__WHAT IS BEING ASKED__: Search the data for the word "mbind". Reproduce every line where it is found.

__DATA FOR ANALYSIS__:
┄┄┄┄┄┄

(** *** [add_shifted_by] adds, for every value outside [shifted_by], the index
    outside the set with the rank the value has outside [shifted_by]. *)
Lemma add_shifted_by_ok m sh values :
  wf m → wf sh → wf values →
  hi_of (-1) (ranges values) + sum_len (ranges m) ≤ npos →
  (length (ranges m) + length (indexes (ranges values)) ≤ preallocated m)%nat →
  ∃ m', add_shifted_by m sh values = Some m' ∧ wf m' ∧
    ∀ x, mem (ranges m') x ↔ mem (ranges m) x ∨ shifted_from m sh (mem (ranges values)) x.
Proof.
  intros Hm Hsh Hv Hmax Hcap. unfold add_shifted_by. rewrite empty_ranges by apply Hv.
  case_bool_decide as Ev.
  { eexists; split_and!; [done..|]. intros x. unfold shifted_from. rewrite Ev. simpl.
    split; [by left|]. by intros [?|(?&[]&_)]. }
  rewrite as_indexes_ok by done. cbn [mbind option_bind].
  pose proof (sum_len_bound _ _ (proj2 Hm)) as Hsm.
  destruct (ranges_ok_bounds _ _ Ev (proj2 Hv)) as (Hfront&_&_&Hhi).
  pose proof (sum_len_span _ _ Ev (proj2 Hv)) as Hsv. pose proof (length_indexes _ _ (proj2 Hv)) as Hlv.
  assert (∀ v, v ∈ indexes (ranges values) → 0 ≤ v ∧ v + sum_len (ranges m) < npos) as Hfit.
  { intros v Hin%elem_of_indexes. pose proof (mem_bounds _ _ _ (proj2 Hv) Hin). lia. }
  rewrite (expected_size_ok m sh (indexes (ranges values))); [|done|done| |lia].
  2:{ apply Forall_forall. intros v ?%Hfit. lia. }
  destruct (foldlM_spec (add_shifted_index m sh)
    (shifted_state m sh (preallocated m)) [] (indexes (ranges values))
    (mkShiftedBy (ChunkedRangeVectorBuilder.init m) (Iterator.begin_it m) (Iterator.begin_it sh) 0 0 0))
    as (s&Hs&(pre&post&Hold&_)&_).
  - intros seen v rest s Heq _ Hst. simpl in Heq.
    assert (v ∈ indexes (ranges values)) as Hin.
    { rewrite Heq. apply elem_of_app. right. constructor. }
    destruct (Hfit v Hin). apply add_shifted_index_ok; [done|done|done| |lia|lia].
    intros z Hz. pose proof (indexes_sorted _ _ (proj2 Hv)) as Hsort. rewrite Heq in Hsort.
    eapply StronglySorted_app_1_elem_of; [done|done|]. constructor.
  - split.
    + exists [], (ranges m). split; [|intros; simpl; lia]. exists []. simpl.
      split_and!; [apply builder_init|done|lia|done|apply at_pos_begin, Hm|done|done| |].
      * intros x. unfold shifted_from. setoid_rewrite elem_of_nil. split; [done|]. by intros [[]|(?&?&_)].
      * by destruct (ranges m).
    + exists [], (ranges sh). split_and!; [apply at_pos_begin, Hsh|done|done|by left].
  - destruct (copy_ranges_ok _ _ _ _ _ _ _ _ _ _ Hm Hold Hcap) as (b&rs&Hc&Hrep&Hok&Hsum&Hmem).
    destruct (finalize_ok b rs Hrep) as (m'&Hf&Hvec&Heq).
    assert (wf m') as Hwf' by (split; [done|by rewrite Heq]).
    assert (distance m' = Some (sum_len rs)) as Hd.
    { unfold distance. rewrite as_indexes_ok by done. simpl.
      by rewrite (length_indexes (-1)), Heq by apply Hwf'. }
    exists m'. split_and!; [|done|].
    + destruct REALM_DEBUG; cbn [mbind option_bind]; rewrite Hs; cbn [mbind option_bind];
        rewrite Hc; cbn [mbind option_bind]; rewrite Hf; cbn [mbind option_bind];
        rewrite ?Hd; cbn [mbind option_bind]; [|done].
      rewrite Hsum. simpl. by rewrite Z.eqb_refl.
    + intros x. rewrite Heq, Hmem. unfold shifted_from. simpl. by setoid_rewrite elem_of_indexes.
Qed.
End Merge.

┄┄┄┄┄┄

__SOLUTION TO THIS TASK__:
  rewrite as_indexes_ok by done. cbn [mbind option_bind].
    + destruct REALM_DEBUG; cbn [mbind option_bind]; rewrite Hs; cbn [mbind option_bind];
        rewrite Hc; cbn [mbind option_bind]; rewrite Hf; cbn [mbind option_bind];
        rewrite ?Hd; cbn [mbind option_bind]; [|done].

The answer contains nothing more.